[Dataset records]

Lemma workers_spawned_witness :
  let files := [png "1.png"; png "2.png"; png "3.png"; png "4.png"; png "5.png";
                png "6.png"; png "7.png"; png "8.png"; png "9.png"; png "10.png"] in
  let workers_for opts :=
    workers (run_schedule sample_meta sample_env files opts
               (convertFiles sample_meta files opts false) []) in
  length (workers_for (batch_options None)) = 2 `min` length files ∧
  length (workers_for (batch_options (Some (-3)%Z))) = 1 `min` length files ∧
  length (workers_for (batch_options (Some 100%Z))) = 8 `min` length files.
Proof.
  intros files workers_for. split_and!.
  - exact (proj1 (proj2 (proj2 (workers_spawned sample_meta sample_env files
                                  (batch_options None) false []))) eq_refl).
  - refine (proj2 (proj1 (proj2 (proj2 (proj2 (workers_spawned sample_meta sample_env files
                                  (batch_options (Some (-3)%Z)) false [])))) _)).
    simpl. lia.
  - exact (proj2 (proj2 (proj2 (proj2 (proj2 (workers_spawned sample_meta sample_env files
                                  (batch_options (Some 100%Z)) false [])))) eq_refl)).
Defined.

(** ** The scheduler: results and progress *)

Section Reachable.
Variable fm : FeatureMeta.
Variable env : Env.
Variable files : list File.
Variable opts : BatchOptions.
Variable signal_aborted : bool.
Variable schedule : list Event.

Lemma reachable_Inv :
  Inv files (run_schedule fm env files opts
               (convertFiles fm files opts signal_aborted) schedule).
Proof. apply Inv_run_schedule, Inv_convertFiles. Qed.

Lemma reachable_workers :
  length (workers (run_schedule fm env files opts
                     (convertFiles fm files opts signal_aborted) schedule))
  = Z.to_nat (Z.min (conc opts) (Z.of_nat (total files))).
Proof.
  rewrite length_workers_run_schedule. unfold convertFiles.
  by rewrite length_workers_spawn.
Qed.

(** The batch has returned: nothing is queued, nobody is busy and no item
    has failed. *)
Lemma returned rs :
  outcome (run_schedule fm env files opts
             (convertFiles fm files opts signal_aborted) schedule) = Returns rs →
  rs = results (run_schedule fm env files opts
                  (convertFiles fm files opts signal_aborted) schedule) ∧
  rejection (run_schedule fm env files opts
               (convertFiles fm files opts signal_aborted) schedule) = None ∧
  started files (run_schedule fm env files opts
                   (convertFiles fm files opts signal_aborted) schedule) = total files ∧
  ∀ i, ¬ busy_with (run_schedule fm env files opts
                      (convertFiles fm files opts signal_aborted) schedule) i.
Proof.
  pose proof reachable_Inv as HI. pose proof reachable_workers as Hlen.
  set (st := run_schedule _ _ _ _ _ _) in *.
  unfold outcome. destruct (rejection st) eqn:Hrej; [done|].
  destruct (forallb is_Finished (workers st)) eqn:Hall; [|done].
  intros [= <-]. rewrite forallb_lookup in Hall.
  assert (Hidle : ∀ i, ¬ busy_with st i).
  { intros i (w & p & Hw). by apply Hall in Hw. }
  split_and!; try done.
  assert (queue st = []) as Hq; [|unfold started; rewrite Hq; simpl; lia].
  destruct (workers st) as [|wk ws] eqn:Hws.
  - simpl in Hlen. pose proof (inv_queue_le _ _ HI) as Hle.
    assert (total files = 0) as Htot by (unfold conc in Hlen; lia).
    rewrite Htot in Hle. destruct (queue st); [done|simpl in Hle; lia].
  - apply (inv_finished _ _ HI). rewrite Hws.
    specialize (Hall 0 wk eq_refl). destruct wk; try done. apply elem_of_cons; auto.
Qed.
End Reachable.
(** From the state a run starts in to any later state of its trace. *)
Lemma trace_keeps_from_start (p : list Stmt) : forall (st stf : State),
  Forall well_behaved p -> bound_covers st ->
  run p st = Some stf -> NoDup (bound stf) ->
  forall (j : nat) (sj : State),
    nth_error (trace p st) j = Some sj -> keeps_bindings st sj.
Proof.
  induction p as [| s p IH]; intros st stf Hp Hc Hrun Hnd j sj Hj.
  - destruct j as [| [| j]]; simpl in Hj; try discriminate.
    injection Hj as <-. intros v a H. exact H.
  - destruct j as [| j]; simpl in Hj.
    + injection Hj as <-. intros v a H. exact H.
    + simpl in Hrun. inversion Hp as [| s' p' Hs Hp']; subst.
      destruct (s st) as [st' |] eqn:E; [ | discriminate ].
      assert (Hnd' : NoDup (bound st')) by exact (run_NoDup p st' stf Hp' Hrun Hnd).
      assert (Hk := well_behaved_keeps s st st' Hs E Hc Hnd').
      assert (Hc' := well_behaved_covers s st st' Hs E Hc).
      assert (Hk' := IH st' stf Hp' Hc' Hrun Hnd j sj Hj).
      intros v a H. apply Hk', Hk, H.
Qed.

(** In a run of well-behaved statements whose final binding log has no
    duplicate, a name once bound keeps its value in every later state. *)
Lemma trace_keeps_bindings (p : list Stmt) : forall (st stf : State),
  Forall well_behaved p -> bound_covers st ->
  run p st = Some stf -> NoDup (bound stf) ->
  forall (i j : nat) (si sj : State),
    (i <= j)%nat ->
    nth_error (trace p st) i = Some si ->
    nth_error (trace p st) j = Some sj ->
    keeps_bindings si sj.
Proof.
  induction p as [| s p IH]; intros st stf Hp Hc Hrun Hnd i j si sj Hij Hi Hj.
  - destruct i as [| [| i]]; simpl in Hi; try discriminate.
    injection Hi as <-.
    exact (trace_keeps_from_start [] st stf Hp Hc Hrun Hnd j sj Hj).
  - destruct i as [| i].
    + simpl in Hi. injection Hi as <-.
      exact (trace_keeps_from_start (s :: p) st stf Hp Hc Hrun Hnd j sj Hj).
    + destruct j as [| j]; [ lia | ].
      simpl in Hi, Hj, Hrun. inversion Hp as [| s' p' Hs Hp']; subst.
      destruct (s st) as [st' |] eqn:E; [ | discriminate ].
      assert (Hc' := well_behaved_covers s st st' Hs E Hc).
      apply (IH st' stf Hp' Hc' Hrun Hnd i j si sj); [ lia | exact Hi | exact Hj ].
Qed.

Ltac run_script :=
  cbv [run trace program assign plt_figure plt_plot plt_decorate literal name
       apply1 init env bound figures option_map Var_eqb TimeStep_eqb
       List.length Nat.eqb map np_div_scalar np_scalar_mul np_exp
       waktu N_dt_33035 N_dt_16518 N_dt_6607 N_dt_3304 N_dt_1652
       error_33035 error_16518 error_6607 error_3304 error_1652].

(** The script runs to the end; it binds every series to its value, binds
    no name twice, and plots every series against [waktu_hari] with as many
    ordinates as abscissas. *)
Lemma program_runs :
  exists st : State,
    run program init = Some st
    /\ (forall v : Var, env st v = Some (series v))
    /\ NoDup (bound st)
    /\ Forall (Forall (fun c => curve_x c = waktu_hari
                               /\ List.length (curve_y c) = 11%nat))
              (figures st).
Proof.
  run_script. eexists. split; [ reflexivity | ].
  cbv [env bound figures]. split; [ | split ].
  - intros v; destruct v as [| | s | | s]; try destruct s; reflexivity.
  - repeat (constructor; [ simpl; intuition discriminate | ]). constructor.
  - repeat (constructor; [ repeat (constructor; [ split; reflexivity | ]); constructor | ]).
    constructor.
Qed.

Activity
Every single line of the data above must be set down again exactly.

Task result
Lemma workers_spawned_witness :
  let files := [png "1.png"; png "2.png"; png "3.png"; png "4.png"; png "5.png";
                png "6.png"; png "7.png"; png "8.png"; png "9.png"; png "10.png"] in
  let workers_for opts :=
    workers (run_schedule sample_meta sample_env files opts
               (convertFiles sample_meta files opts false) []) in
  length (workers_for (batch_options None)) = 2 `min` length files ∧
  length (workers_for (batch_options (Some (-3)%Z))) = 1 `min` length files ∧
  length (workers_for (batch_options (Some 100%Z))) = 8 `min` length files.
Proof.
  intros files workers_for. split_and!.
  - exact (proj1 (proj2 (proj2 (workers_spawned sample_meta sample_env files
                                  (batch_options None) false []))) eq_refl).
  - refine (proj2 (proj1 (proj2 (proj2 (proj2 (workers_spawned sample_meta sample_env files
                                  (batch_options (Some (-3)%Z)) false [])))) _)).
    simpl. lia.
  - exact (proj2 (proj2 (proj2 (proj2 (proj2 (workers_spawned sample_meta sample_env files
                                  (batch_options (Some 100%Z)) false [])))) eq_refl)).
Defined.

(** ** The scheduler: results and progress *)

Section Reachable.
Variable fm : FeatureMeta.
Variable env : Env.
Variable files : list File.
Variable opts : BatchOptions.
Variable signal_aborted : bool.
Variable schedule : list Event.

Lemma reachable_Inv :
  Inv files (run_schedule fm env files opts
               (convertFiles fm files opts signal_aborted) schedule).
Proof. apply Inv_run_schedule, Inv_convertFiles. Qed.

Lemma reachable_workers :
  length (workers (run_schedule fm env files opts
                     (convertFiles fm files opts signal_aborted) schedule))
  = Z.to_nat (Z.min (conc opts) (Z.of_nat (total files))).
Proof.
  rewrite length_workers_run_schedule. unfold convertFiles.
  by rewrite length_workers_spawn.
Qed.

(** The batch has returned: nothing is queued, nobody is busy and no item
    has failed. *)
Lemma returned rs :
  outcome (run_schedule fm env files opts
             (convertFiles fm files opts signal_aborted) schedule) = Returns rs →
  rs = results (run_schedule fm env files opts
                  (convertFiles fm files opts signal_aborted) schedule) ∧
  rejection (run_schedule fm env files opts
               (convertFiles fm files opts signal_aborted) schedule) = None ∧
  started files (run_schedule fm env files opts
                   (convertFiles fm files opts signal_aborted) schedule) = total files ∧
  ∀ i, ¬ busy_with (run_schedule fm env files opts
                      (convertFiles fm files opts signal_aborted) schedule) i.
Proof.
  pose proof reachable_Inv as HI. pose proof reachable_workers as Hlen.
  set (st := run_schedule _ _ _ _ _ _) in *.
  unfold outcome. destruct (rejection st) eqn:Hrej; [done|].
  destruct (forallb is_Finished (workers st)) eqn:Hall; [|done].
  intros [= <-]. rewrite forallb_lookup in Hall.
  assert (Hidle : ∀ i, ¬ busy_with st i).
  { intros i (w & p & Hw). by apply Hall in Hw. }
  split_and!; try done.
  assert (queue st = []) as Hq; [|unfold started; rewrite Hq; simpl; lia].
  destruct (workers st) as [|wk ws] eqn:Hws.
  - simpl in Hlen. pose proof (inv_queue_le _ _ HI) as Hle.
    assert (total files = 0) as Htot by (unfold conc in Hlen; lia).
    rewrite Htot in Hle. destruct (queue st); [done|simpl in Hle; lia].
  - apply (inv_finished _ _ HI). rewrite Hws.
    specialize (Hall 0 wk eq_refl). destruct wk; try done. apply elem_of_cons; auto.
Qed.
End Reachable.
(** From the state a run starts in to any later state of its trace. *)
Lemma trace_keeps_from_start (p : list Stmt) : forall (st stf : State),
  Forall well_behaved p -> bound_covers st ->
  run p st = Some stf -> NoDup (bound stf) ->
  forall (j : nat) (sj : State),
    nth_error (trace p st) j = Some sj -> keeps_bindings st sj.
Proof.
  induction p as [| s p IH]; intros st stf Hp Hc Hrun Hnd j sj Hj.
  - destruct j as [| [| j]]; simpl in Hj; try discriminate.
    injection Hj as <-. intros v a H. exact H.
  - destruct j as [| j]; simpl in Hj.
    + injection Hj as <-. intros v a H. exact H.
    + simpl in Hrun. inversion Hp as [| s' p' Hs Hp']; subst.
      destruct (s st) as [st' |] eqn:E; [ | discriminate ].
      assert (Hnd' : NoDup (bound st')) by exact (run_NoDup p st' stf Hp' Hrun Hnd).
      assert (Hk := well_behaved_keeps s st st' Hs E Hc Hnd').
      assert (Hc' := well_behaved_covers s st st' Hs E Hc).
      assert (Hk' := IH st' stf Hp' Hc' Hrun Hnd j sj Hj).
      intros v a H. apply Hk', Hk, H.
Qed.

(** In a run of well-behaved statements whose final binding log has no
    duplicate, a name once bound keeps its value in every later state. *)
Lemma trace_keeps_bindings (p : list Stmt) : forall (st stf : State),
  Forall well_behaved p -> bound_covers st ->
  run p st = Some stf -> NoDup (bound stf) ->
  forall (i j : nat) (si sj : State),
    (i <= j)%nat ->
    nth_error (trace p st) i = Some si ->
    nth_error (trace p st) j = Some sj ->
    keeps_bindings si sj.
Proof.
  induction p as [| s p IH]; intros st stf Hp Hc Hrun Hnd i j si sj Hij Hi Hj.
  - destruct i as [| [| i]]; simpl in Hi; try discriminate.
    injection Hi as <-.
    exact (trace_keeps_from_start [] st stf Hp Hc Hrun Hnd j sj Hj).
  - destruct i as [| i].
    + simpl in Hi. injection Hi as <-.
      exact (trace_keeps_from_start (s :: p) st stf Hp Hc Hrun Hnd j sj Hj).
    + destruct j as [| j]; [ lia | ].
      simpl in Hi, Hj, Hrun. inversion Hp as [| s' p' Hs Hp']; subst.
      destruct (s st) as [st' |] eqn:E; [ | discriminate ].
      assert (Hc' := well_behaved_covers s st st' Hs E Hc).
      apply (IH st' stf Hp' Hc' Hrun Hnd i j si sj); [ lia | exact Hi | exact Hj ].
Qed.

Ltac run_script :=
  cbv [run trace program assign plt_figure plt_plot plt_decorate literal name
       apply1 init env bound figures option_map Var_eqb TimeStep_eqb
       List.length Nat.eqb map np_div_scalar np_scalar_mul np_exp
       waktu N_dt_33035 N_dt_16518 N_dt_6607 N_dt_3304 N_dt_1652
       error_33035 error_16518 error_6607 error_3304 error_1652].

(** The script runs to the end; it binds every series to its value, binds
    no name twice, and plots every series against [waktu_hari] with as many
    ordinates as abscissas. *)
Lemma program_runs :
  exists st : State,
    run program init = Some st
    /\ (forall v : Var, env st v = Some (series v))
    /\ NoDup (bound st)
    /\ Forall (Forall (fun c => curve_x c = waktu_hari
                               /\ List.length (curve_y c) = 11%nat))
              (figures st).
Proof.
  run_script. eexists. split; [ reflexivity | ].
  cbv [env bound figures]. split; [ | split ].
  - intros v; destruct v as [| | s | | s]; try destruct s; reflexivity.
  - repeat (constructor; [ simpl; intuition discriminate | ]). constructor.
  - repeat (constructor; [ repeat (constructor; [ split; reflexivity | ]); constructor | ]).
    constructor.
Qed.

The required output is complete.